Equity method investments are assessed for impairment whenever changes in the facts and circumstances indicate a loss in value may have occurred as called for under ASC 323. When a loss is deemed to have occurred and is other than temporary, the carrying value of the equity method investment is written down to fair value, and the amount of the write-down is included in income.
Other Receivables
Other receivables consist of joint interest billing receivables from direct working interest investors and industry partners. We provide for uncollectible accounts receivable using the allowance method of accounting for bad debts. Under this method of accounting, a provision for uncollectible accounts is charged directly to bad debt expense when it becomes probable the receivable will not be collected. The allowance account is increased or decreased based on past collection history and management’s evaluation of accounts receivable. All amounts considered uncollectible are charged against the allowance account and recoveries of previously charged off accounts are added to the allowance. At September 30, 2022 and December 31, 2021, the Company maintained an allowance for uncollectable accounts of $2,761,398, for receivables from direct working interest investors whose expenses on non-producing wells were unlikely to be collected from revenue.
Fair Value Measurements
According to Fair Value Measurements and Disclosures Topic of the FASB ASC, assets and liabilities that are measured at fair value on a recurring and nonrecurring basis in period subsequent to initial recognition, the reporting entity shall disclose information that enable users of its financial statements to assess the inputs used to develop those measurements and for recurring fair value measurements using significant unobservable inputs, the effect of the measurements on earnings for the period.
Fair value is defined as the price that would be received to sell an asset or paid to transfer a liability in an orderly transaction between market participants at the measurement date. In determining fair value, the Company utilizes valuation techniques that maximize the use of observable inputs and minimize the use of unobservable inputs to the extent possible as well as considers counterparty credit risk in its assessment of fair value. Carrying amounts of the Company’s financial instruments, including cash equivalents, accounts receivable, accounts payable and accrued liabilities, approximate their fair values as of the balance sheet dates because of their generally short maturities.
The fair value hierarchy distinguishes between (1) market participant assumptions developed based on market data obtained from independent sources (observable inputs) and (2) an entity’s own assumptions about market participant assumptions developed based on the best information available in the circumstances (unobservable inputs). The fair value hierarchy consists of three broad levels, which gives the highest priority to unadjusted quoted prices in active markets for identical assets or liabilities (Level 1) and the lowest priority to unobservable inputs (Level 3). The three levels of the fair value hierarchy are described below:
Level 1: Quoted prices (unadjusted) in active markets that are accessible at the measurement date for assets or liabilities.

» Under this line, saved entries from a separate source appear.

(* ===== verification/AclLoad.v ===== *)
(** * Access control: the loaded rules

    [loadDecisionData] walks the rules of the file from the last to the first
    and pushes each on the lists of its users; the lookup walks one list from
    its end.  Together: the list a lookup walks is, in the order of the file,
    the rules that cover the user, the action and the object, less the last
    rule of the form "all users, all actions", which is the mode. *)

From Stdlib Require Import Ascii String ZArith.
From stdpp Require Import strings.
From S2P Require Import Prelude SelectorToken TopicKey TopicTree AclModule AclData AclReader AclMatch AclInvariant.
Local Open Scope nat_scope.

Lemma obind_Ret {A B} (o : outcome A) (f : A -> outcome B) b :
  o ≫= f = Ret b -> exists a, o = Ret a /\ f a = Ret b.
Proof. destruct o as [a|e]; [by exists a|done]. Qed.

Lemma elem_rev {A} (x : A) l : x ∈ rev l <-> x ∈ l.
Proof. rewrite !list_elem_of_In. symmetry. apply in_rev. Qed.

Lemma filter_rev_list {A} (P : A -> Prop) `{!forall x, Decision (P x)} l : filter P (rev l) = rev (filter P l).
Proof.
  induction l as [|x l IH]; [done|]. cbn [rev]. rewrite filter_app, IH. destruct (decide (P x)).
  - by rewrite !filter_cons_True.
  - rewrite !filter_cons_False by done. by rewrite app_nil_r.
Qed.

Lemma Forall2_rev_list {A B} (R : A -> B -> Prop) l k : Forall2 R l k -> Forall2 R (rev l) (rev k).
Proof. induction 1; cbn [rev]; [constructor|]. apply Forall2_app; [done|]. by constructor. Qed.

(** ** What the lists hold *)

Definition content (d : AclData) (a : Action) (o : ObjectType) (u : str) : list Rule :=
  match actionList d a with
  | None => []
  | Some row => match row o with None => [] | Some m => default [] (map_find u m) end
  end.

(** no list is empty *)
Definition lists_ok (d : AclData) : Prop :=
  forall a o u row m, actionList d a = Some row -> row o = Some m -> map_find u m <> Some [].

(** the list the lookup walks *)
Definition effective (d : AclData) (id : str) (a : Action) (o : ObjectType) : list Rule :=
  match content d a o id with [] => content d a o ACL_KEYWORD_WILDCARD | l => l end.

Lemma rules_for_effective d id a o : lists_ok d -> default [] (rules_for d id a o) = effective d id a o.
Proof.
  intros Hl. unfold rules_for, effective, content. destruct (actionList d a) as [row|] eqn:Ea; [|done].
  destruct (row o) as [m|] eqn:Eo; [|done]. specialize (fun u => Hl a o u row m Ea Eo) as H.
  destruct (map_find id m) as [[|r l]|] eqn:E; cbn; [by destruct (H id)|done|]. done.
Qed.

Section lookups.
Context {LC : LexicalCast}.

Lemma lookup_effective d id a o name ps : lists_ok d ->
  lookup d id a o name ps = first_decision (fun r => lookupMatchRule r id name ps) (rev (effective d id a o)) (decisionMode d).
Proof.
  intros Hl. rewrite <- rules_for_effective by done. unfold lookup. by destruct (rules_for d id a o).
Qed.

Lemma lookupPublish_effective d id a o name key : lists_ok d ->
  lookupPublish d id a o name key
  = first_decision (fun r => lookupMatchPublishExchangeRule r id name key) (rev (effective d id a o)) (decisionMode d).
Proof.
  intros Hl. rewrite <- rules_for_effective by done. unfold lookupPublish. by destruct (rules_for d id a o).
Qed.
End lookups.

(** *** Adding one rule *)

Lemma add_users_find rule us m u : NoDup us ->
  map_find u (fold_left (add_user rule) us m)
  = if decide (u ∈ us) then Some (default [] (map_find u m) ++ [rule]) else map_find u m.
Proof.
  intros Hnd. revert m. induction Hnd as [|v us Hv _ IH]; intros m; cbn [fold_left]; [by rewrite decide_False by set_solver|].
  rewrite IH. assert (Hsame : forall w, map_find w (add_user rule m v)
    = if decide (w = v) then Some (default [] (map_find v m) ++ [rule]) else map_find w m).
  { intros w. unfold add_user. destruct (decide (w = v)) as [->|Hne].
    - destruct (map_find v m); by rewrite map_find_insert.
    - destruct (map_find v m); by rewrite map_find_insert_ne by done. }
  rewrite Hsame. destruct (decide (u = v)) as [->|Hne].
  - rewrite decide_False by done. by rewrite decide_True by set_solver.
  - destruct (decide (u ∈ us)); [by rewrite decide_True by set_solver|by rewrite decide_False by set_solver].
Qed.

Lemma add_row_eq rule objs us row o : NoDup objs ->
  add_row rule objs us row o
  = if decide (o ∈ objs) then Some (fold_left (add_user rule) us (default [] (row o))) else row o.
Proof.
  intros Hnd. unfold add_row. revert row. induction Hnd as [|x objs Hx _ IH]; intros row; cbn [fold_left];
    [by rewrite decide_False by set_solver|].
  rewrite IH. destruct (decide (o = x)) as [->|Hne].
  - rewrite decide_False by done. by rewrite decide_True by set_solver.
  - destruct (decide (o ∈ objs)); [by rewrite decide_True by set_solver|by rewrite decide_False by set_solver].
Qed.

(** the fields a rule keeps while it is published *)
Definition core (r : Rule) := (rawRuleNum r, ruleMode r, props r, pubRoutingKeyInRule r, pubRoutingKey r, pTTest r, ruleHasUserSub r).

Lemma mark_publish_core l r : core (mark_publish l r) = core r.
Proof. revert r. induction l as [|[p v] l IH]; intros r; cbn [mark_publish]; [done|]. rewrite IH. by case_decide. Qed.

(** the rule that goes to the lists of the action [a] *)
Definition rule_at (i : aclRule) (r : Rule) (a : Action) (r' : Rule) : Prop :=
  core r' = core r /\ (a = ACT_PUBLISH -> r' = mark_publish (ar_props i) r).

Section load_one.
Context (i : aclRule) (objs : list ObjectType) (us : list str) (Hobjs : NoDup objs) (Hus : NoDup us).

Definition covered (acts : list Action) a o u : Prop := a ∈ acts /\ o ∈ objs /\ u ∈ us.
#[local] Instance covered_dec acts a o u : Decision (covered acts a o u).
Proof. unfold covered. apply _. Defined.

Lemma load_action_content d r a0 a o u :
  let '(d', r') := load_action i objs us (d, r) a0 in
  r' = (if decide (a0 = ACT_PUBLISH) then mark_publish (ar_props i) r else r)
  /\ content d' a o u = content d a o u ++ (if decide (covered [a0] a o u) then [r'] else [])
  /\ decisionMode d' = decisionMode d /\ (lists_ok d -> lists_ok d').
Proof.
  unfold load_action. set (r' := if decide (a0 = ACT_PUBLISH) then _ else r).
  set (d1 := if decide (a0 = ACT_PUBLISH) then set_transferAcl d else d).
  assert (Hd1 : actionList d1 = actionList d /\ decisionMode d1 = decisionMode d) by (unfold d1; by case_decide).
  destruct Hd1 as [Hal Hdm]. split_and!; [done|..|done|].
  - unfold content at 1. cbn [actionList set_actionList]. destruct (decide (a = a0)) as [->|Hne].
    + rewrite add_row_eq by done. unfold content. rewrite Hal.
      destruct (decide (o ∈ objs)) as [Ho|Ho].
      * rewrite add_users_find by done. unfold covered. destruct (decide (u ∈ us)) as [Hu|Hu].
        -- rewrite decide_True by set_solver. by destruct (actionList d a0) as [row|]; cbn [default from_option id]; [destruct (row o)|].
        -- rewrite decide_False by tauto. rewrite app_nil_r. by destruct (actionList d a0) as [row|]; cbn [default from_option id]; [destruct (row o)|].
      * rewrite decide_False by (unfold covered; tauto). rewrite app_nil_r. by destruct (actionList d a0) as [row|]; cbn [default from_option id]; [destruct (row o)|].
    + rewrite decide_False by (unfold covered; set_solver). rewrite app_nil_r. by rewrite Hal.
  - intros Hl a' o' u' row m. cbn [actionList set_actionList]. rewrite Hal. destruct (decide (a' = a0)) as [->|Hne]; [|apply Hl].
    intros [= <-]. rewrite add_row_eq by done. destruct (decide (o' ∈ objs)).
    + intros [= <-]. rewrite add_users_find by done. destruct (decide (u' ∈ us)).
      * intros [= E]. by apply app_nil in E as [_ ?].
      * intros E. destruct (actionList d a0) as [row|] eqn:Er; cbn in E; [|done].
        destruct (row o') as [m'|] eqn:Eo; [|done]. by apply (Hl a0 o' u' row m').
    + intros Hro. destruct (actionList d a0) as [row|] eqn:Er; cbn in Hro; [|done]. by apply (Hl a0 o' u' row m).
Qed.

Level 2: Directly or indirectly observable inputs as of the reporting date through correlation with market data, including quoted prices for similar assets and liabilities in active markets and quoted prices in markets that are not active. Level 2 also includes assets and liabilities that are valued using models or other pricing methodologies that do not require significant judgment since the input assumptions used in the models, such as interest rates and volatility factors, are corroborated by readily observable data from actively quoted markets for substantially the full term of the financial instrument.
Level 3: Unobservable inputs that are supported by little or no market activity and reflect the use of significant management judgment. These values are generally determined using pricing models for which the assumptions utilize management’s estimates of market participant assumptions.
At September 30, 2022 and December 31, 2021, Royale Energy does not have any financial assets measured and recognized at fair value on a recurring basis. The Company estimates asset retirement obligations (ARO’s) pursuant to the provisions of ASC 410, “Asset Retirement and Environmental Obligations”. The estimates of the fair value the ARO’s are based on discounted cash flow projections using numerous estimates, assumptions and judgements regarding such factors as the existence of a legal obligation for an ARO, amounts and timing of settlements, the credit-adjusted risk-free rate to be used and inflation rates.
The initial measurement of asset retirement obligations at fair value is calculated using discounted cash flow techniques and based on internal estimates of future retirement costs associated with oil and gas properties. Given the unobservable nature of the inputs, including plugging costs and reserve lives, the initial measurement of the asset retirement obligation liability is deemed to use Level 3 inputs.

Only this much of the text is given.